The challenges of being an on-the-road performer are often popularized in modern culture; more so than they are discussed by real life musicians. One only has to refer to the likes of DJ Ickarus (aka. Paul Kalkbrenner) inBerlin Calling, who succumbs to a mental illness as a consequence of the rock & roll lifestyle he adopts. Or there’s Frankie Wilde in ‘It’s All Gone Pete Tong’, who struggles with addiction, loss of hearing and arguably, loss of self-identity. Yet, as we happily grimace at these fabricated, big screen purveyors of dance music, mental health issues in real life are no laughing matter. One in four of us will struggle with mental health issues at some point in our life. It’s something however that a very small segment of the DJ community has spoken openly about. So how prevalent is it among the touring DJ scene, and why does it appear to be the last taboo to be broken?
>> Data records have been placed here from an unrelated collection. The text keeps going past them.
Lemma code_matches text b1 p c a : is_code text (b1 ++ p) c a → code_lead p → word_opt (last b1) = false →
  rmatch code_re (Mst (last b1) (p ++ c ++ a) []) (Mst (last c) a [(1, c)]).
Proof. intros (_ & Hl & Hf & _ & Ha) Hp Hb. apply code_match. by exists p, c, a. Qed.
(** A code that ends behind the position starts behind it, with its lead. *)
Lemma code_starts_after text b0 s b1 p c a :
  text = b0 ++ s → loop_at b0 s → is_code text (b1 ++ p) c a → code_lead p → length b0 ≤ length (b1 ++ p) →
  ∃ u, b1 = b0 ++ u ∧ s = u ++ p ++ c ++ a.
Proof.
  intros Et Hat Hc Hp Hl. assert (Hle : length b0 ≤ length b1).
  { destruct Hat as [->|[(d & Hd & Hdig) Hh]]; [cbn; lia|]. destruct (decide (length b0 ≤ length b1)) as [|Hn]; [done|exfalso].
    destruct Hc as (Et' & _). rewrite length_app in Hl. rw last_lookup in Hd.
    assert (Hi : text !! pred (length b0) = Some d) by (rewrite Et lookup_app_l //; lia).
    rewrite Et' -app_assoc lookup_app_r in Hi; [|lia]. rewrite lookup_app_l in Hi; [|lia]. apply list_elem_of_lookup_2 in Hi.
    by rw (code_lead_no_digit p d) in Hdig. }
  destruct Hc as (Et' & _). rewrite Et -app_assoc in Et'. apply app_eq_inv in Et' as [(u & E1 & E2)|(u & E1 & E2)].
  - assert (u = []) as -> by (apply (f_equal length) in E1; rewrite length_app in E1; destruct u; [done|cbn in E1; lia]).
    exists []. rewrite app_nil_r in E1. rw app_nil_r. cbn in E2. by subst.
  - exists u. by subst.
Qed.
Lemma last_through (b u : jstr) : from_option Some (last b) (last u) = last (b ++ u).
Proof. rw last_app. by destruct (last u). Qed.
Section loop.
Context (text b0 s : jstr) (Et : text = b0 ++ s) (Hat : loop_at b0 s).

Lemma loop_none b c a :
  exec_from code_re (length b0) (last b0) s = None → is_code text b c a → length b0 ≤ length b → False.
Proof using Et Hat.
  intros Ex Hc Hb. destruct (lead_split b) as (b1 & p & -> & _ & Hp & Hb1); [apply Hc|].
  destruct (code_starts_after text b0 s b1 p c a) as (u & -> & Es); [done..|].
  destruct (exec_from_complete code_re (length b0) (last b0) s u (p ++ c ++ a) (Mst (last c) a [(1, c)])) as [y Hy]; [done| |congruence].
  rw last_through. by eapply code_matches.
Qed.
(** No code starts before the match that is found. *)
Lemma loop_leftmost x u p c a :
  exec_from code_re (length b0) (last b0) s = Some x → is_code text ((b0 ++ u) ++ p) c a → code_lead p → word_opt (last (b0 ++ u)) = false →
  s = u ++ p ++ c ++ a → x_index x - length b0 ≤ length u.
Proof using.
  intros Ex Hc Hp Hb Es. destruct (decide (x_index x - length b0 ≤ length u)) as [|Hn]; [done|exfalso].
  eapply (exec_from_leftmost code_re _ _ _ x u (p ++ c ++ a) (Mst (last c) a [(1, c)]) Ex); [done|lia|]. rw last_through. by eapply code_matches.
Qed.
Lemma loop_first x :
  exec_from code_re (length b0) (last b0) s = Some x →
  ∃ b c t, found text x (b, c, t) ∧ m_rest (x_end x) = t ∧ m_prev (x_end x) = last c ∧ length b0 ≤ length b ∧
    x_index x + length (x_match x) = length (b ++ c) ∧
    ∀ b' c' a', is_code text b' c' a' → length b0 ≤ length b' → (b', c', a') = (b, c, t) ∨ length (b ++ c) ≤ length b'.
Proof using Et Hat.
  intros Ex. destruct (exec_from_sound _ _ _ _ _ Ex) as (u & Es & Hi & Hpv & Hcp & Hm). destruct x as [i [pv rs cp] e]. cbn in Es, Hi, Hpv, Hcp, Hm. subst cp.
  apply code_match in Hm as (p & c & t & -> & Hp & Hl & Hd & Hw & Ht & ->). rewrite last_through in Hpv. subst pv.
  assert (Hcode : is_code text ((b0 ++ u) ++ p) c t).
  { split; [by rw Et Es -!app_assoc|]. split_and!; [lia|lia|done| |done]. destruct Hp as [->|(y & -> & Hy)]; [by rw app_nil_r|by rw last_app]. }
  assert (Hlead : lead ((b0 ++ u) ++ p) = length p).
  { destruct Hp as [->|(y & -> & Hy)]; [|by apply lead_intro]. rewrite app_nil_r in Hcode |- *.
    destruct (lead_elim (b0 ++ u)) as [|(_ & b' & y & Eb & Hy & Hb')]; [done|exfalso]. rewrite Eb in Hcode.
    destruct (code_starts_after text b0 s b' [y; 45%N] c t) as (u' & -> & Es'); [done..|right; by exists y|rewrite -Eb length_app; lia|].
    pose proof (loop_leftmost _ u' [y; 45%N] c t Ex Hcode ltac:(right; by exists y) Hb' Es') as Hle. cbn in Hle.
    apply (f_equal length) in Eb. rewrite !length_app in Eb. cbn in Eb. lia. }
  assert (Hcons : x_match (Rexec i (Mst (last (b0 ++ u)) (p ++ c ++ t) []) (Mst (last c) t [(1, c)])) = p ++ c)
    by (unfold x_match; apply consumed_spec; cbn; by rw app_assoc).
  exists ((b0 ++ u) ++ p), c, t. rewrite Hcons. cbn [x_index]. split_and!; [|done|done|rewrite !length_app; lia|rewrite !length_app; lia|].
  { split_and!; [done|done|cbn; rewrite Hlead Hi !length_app; lia|rewrite Hcons Hlead length_app; lia]. }
  intros b' c' a' Hc' Hb'. destruct (lead_split b') as (b1 & q & -> & _ & Hq & Hb1); [apply Hc'|].
  destruct (code_starts_after text b0 s b1 q c' a') as (u' & -> & Es'); [done..|].
  pose proof (loop_leftmost _ u' q c' a' Ex Hc' Hq Hb1 Es') as Hle. cbn in Hle.
  rewrite -(app_assoc (b0 ++ u)). apply (codes_apart text); [done..|]. rewrite !length_app. lia.
Qed.
End loop.
Lemma loop_codes text f : ∀ b0 s, text = b0 ++ s → length s ≤ f → loop_at b0 s →
  ∃ os, Forall2 (found text) (exec_all_go f code_re (length b0) (last b0) s) os ∧
    (∀ b c a, is_code text b c a → length b0 ≤ length b → (b, c, a) ∈ os) ∧
    StronglySorted (λ o o', length (o.1.1) < length (o'.1.1)) os ∧ Forall (λ o, length b0 ≤ length (o.1.1)) os.
Proof.
  induction f as [|f IH]; intros b0 s Et Hf Hat.
  { exists []. split_and!; [constructor| |constructor..]. intros b c a (E & Hl & _) Hb. rewrite Et in E. apply (f_equal length) in E.
    rewrite !length_app in E. lia. }
  cbn [exec_all_go]. destruct (exec_from code_re (length b0) (last b0) s) as [x|] eqn:Ex.
  2: { exists []. split_and!; [constructor| |constructor..]. intros b c a Hc Hb. by destruct (loop_none text b0 s Et Hat b c a Ex Hc Hb). }
  destruct (loop_first text b0 s Et Hat x Ex) as (b & c & t & Hfound & -> & -> & Hb & Hend & Hall).
  destruct (Hfound) as ((Eb & Hl & Hd & _ & Ht) & _). assert (Hcn : 0 < length c) by lia.
  destruct (last c) as [d|] eqn:El; [|apply last_None in El; subst c; cbn in Hcn; lia].
  assert (Elast : last (b ++ c) = Some d) by (by rw last_app El).
  destruct (IH (b ++ c) t) as (os & H1 & H2 & H3 & H4).
  { by rw Eb -app_assoc. } { rewrite Et in Eb. apply (f_equal length) in Eb. rewrite !length_app in Eb. lia. }
  { right. split; [|done]. exists d. split; [done|]. apply last_Some_elem_of in El. by apply (proj1 (Forall_forall _ _) Hd). }
  rewrite -Hend Elast in H1. exists ((b, c, t) :: os). rewrite length_app in H4. split_and!.
  - by constructor.
  - intros b' c' a' Hc' Hb'. destruct (Hall b' c' a' Hc' Hb') as [->|Hfar]; [by left|right]. by apply H2.
  - constructor; [done|]. eapply Forall_impl; [exact H4|]. cbn. intros o. lia.
  - constructor; [done|]. eapply Forall_impl; [exact H4|]. cbn. intros o. lia.
Qed.

(** *** The loop *)

Lemma window_nearby text m b c a : found text m (b, c, a) → window text m = nearby b c a.
Proof.
  intros ((-> & _) & _ & Hi & Hm). unfold window, nearby, slice. rewrite Hi Hm.
  assert (Hl : lead b ≤ length b).
  { destruct (lead_elim b) as [->|(-> & b' & x & -> & _)]; [lia|]. rewrite length_app. cbn. lia. }
  rewrite drop_app_le; [|lia]. set (d := drop _ b).
  assert (Hd : length d = length b - (length b - lead b - 32)) by apply length_drop.
  rewrite take_app_ge; [|lia]. f_equal. rewrite take_app_ge; [|lia]. do 2 f_equal. lia.
Qed.
(** What an iteration does with a code. *)
Definition pick (best : option (jstr * Z)) (code : jstr) : option (jstr * Z) :=
  match best with
  | Some (_, s) => if (s <? score code)%Z then Some (code, score code) else best
  | None => Some (code, score code)
  end.

(** How far a length is from six. *)
Definition from_six (n : nat) : nat := (n - 6) + (6 - n).
Lemma score_from_six code : 4 ≤ length code ≤ 8 → score code = (3 - Z.of_nat (from_six (length code)))%Z.
Proof.
  intros Hl. unfold score, from_six. destruct (Nat.eqb_spec (length code) 6); [lia|].
  destruct (Nat.eqb_spec (length code) 4), (Nat.eqb_spec (length code) 8); cbn [orb]; lia.
Qed.
(** One code is preferred to another if its length is nearer to six, or as near
    and it stands before it. *)
Definition preferred (before code before' code' : jstr) : Prop :=
  from_six (length code) < from_six (length code') ∨
  from_six (length code) = from_six (length code') ∧ length before ≤ length before'.
Definition choose (best : option (jstr * Z)) (o : jstr * jstr * jstr) : option (jstr * Z) :=
  let '(b, c, a) := o in if test CODE_KEYWORDS (nearby b c a) then pick best c else best.
Lemma fold_found text ms os best : Forall2 (found text) ms os → fold_left (consider text) ms best = fold_left choose os best.
Proof.
  intros Hf. revert best. induction Hf as [|m [[b c] a] ms os Hm _ IH]; intros best; [done|]. cbn [fold_left]. rw IH. f_equal.
  unfold consider, choose. rw (window_nearby _ _ _ _ _ Hm). destruct Hm as (_ & Hc & _). rw Hc. cbn [default from_option].
  by destruct (test CODE_KEYWORDS (nearby b c a)).
Qed.
Lemma fold_choose os :
  StronglySorted (λ o o' : jstr * jstr * jstr, length (o.1.1) < length (o'.1.1)) os → Forall (λ o, 4 ≤ length (o.1.2) ≤ 8) os →
  match fold_left choose os None with
  | None => ∀ b c a, (b, c, a) ∈ os → ¬ keyword_in (nearby b c a)
  | Some (code, sc) => sc = score code ∧ 4 ≤ length code ≤ 8 ∧ ∃ b a, (b, code, a) ∈ os ∧ keyword_in (nearby b code a) ∧
      ∀ b' c' a', (b', c', a') ∈ os → keyword_in (nearby b' c' a') → preferred b code b' c'
  end.
Proof.
  induction os as [|[[b c] a] os IH] using rev_ind; intros Hs Hl; [cbn; set_solver|].
  assert (Hlast : ∀ o, o ∈ os → length (o.1.1) < length b).
  { intros o Ho. eapply (StronglySorted_app_1_elem_of _ os [(b, c, a)] o (b, c, a) Hs); [done|by left]. }
  apply StronglySorted_app_1_l in Hs. apply Forall_app in Hl as [Hl Hc]. apply Forall_cons in Hc as [Hc _]. cbn in Hc.
  specialize (IH Hs Hl). rewrite fold_left_app. cbn [fold_left]. unfold choose at 1. pose proof (keywords_test (nearby b c a)) as Ht.
  destruct (test CODE_KEYWORDS (nearby b c a)).
  - destruct Ht as [Ht _]. specialize (Ht eq_refl). destruct (fold_left choose os None) as [[code sc]|]; cbn [pick].
    + destruct IH as (-> & Hcl & b0 & a0 & Hin & Hk & Hbest). destruct (Z.ltb_spec (score code) (score c)) as [Hlt|Hge].
      * rewrite !score_from_six // in Hlt. split_and!; [done|lia|lia|]. exists b, a. split_and!; [set_solver|done|].
        intros b' c' a' [Hin'|E%list_elem_of_singleton]%elem_of_app Hk'; [|simplify_eq; by right].
        destruct (Hbest b' c' a' Hin' Hk'); left; lia.
      * rewrite !score_from_six // in Hge. split_and!; [done|lia|lia|]. exists b0, a0. split_and!; [set_solver|done|].
        intros b' c' a' [Hin'|E%list_elem_of_singleton]%elem_of_app Hk'; [by eapply Hbest|]. simplify_eq.
        specialize (Hlast _ Hin). cbn in Hlast. unfold preferred. lia.
    + split_and!; [done|lia|lia|]. exists b, a. split_and!; [set_solver|done|].
      intros b' c' a' [Hin'|E%list_elem_of_singleton]%elem_of_app Hk'; [by destruct (IH b' c' a')|]. simplify_eq. by right.
  - assert (Hn : ¬ keyword_in (nearby b c a)) by (intros Hk; by apply Ht in Hk). clear Ht.
    destruct (fold_left choose os None) as [[code sc]|].
    + destruct IH as (-> & Hcl & b0 & a0 & Hin & Hk & Hbest). split_and!; [done|lia|lia|]. exists b0, a0. split_and!; [set_solver|done|].
      intros b' c' a' [Hin'|E%list_elem_of_singleton]%elem_of_app Hk'; [by eapply Hbest|]. by simplify_eq.
    + intros b' c' a' [Hin'|E%list_elem_of_singleton]%elem_of_app; [by apply (IH b' c' a')|]. by simplify_eq.
Qed.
We spoke DJ veterans Joost van Bellen and Jeremy P. Caulfield to shed some insight on this sensitive subject.
Aim For the Stars
Towards the end of Dom Phillips’ 2009 book, Superstar DJs Here We Go! (The Rise and Fall of the Superstar DJ), is the story of Sasha, and how, during the peak of his career, he struggled to deal with the pressure the industry was putting him under to release music. Following the success of several singles and countless mixes, he was still yet to release an album – a record he consistently confirmed was coming out. ‘Muzik magazine went over to New York to interview him. Sasha proved elusive,’ Philips wrote. ‘The eventual feature was entitled The Lost Weekend. Last time Muzik sees him in New York, he’s half underneath his bed at the Soho Grand Hotel, waving a two-litre bottle of vodka in one hand and a bin in the other.’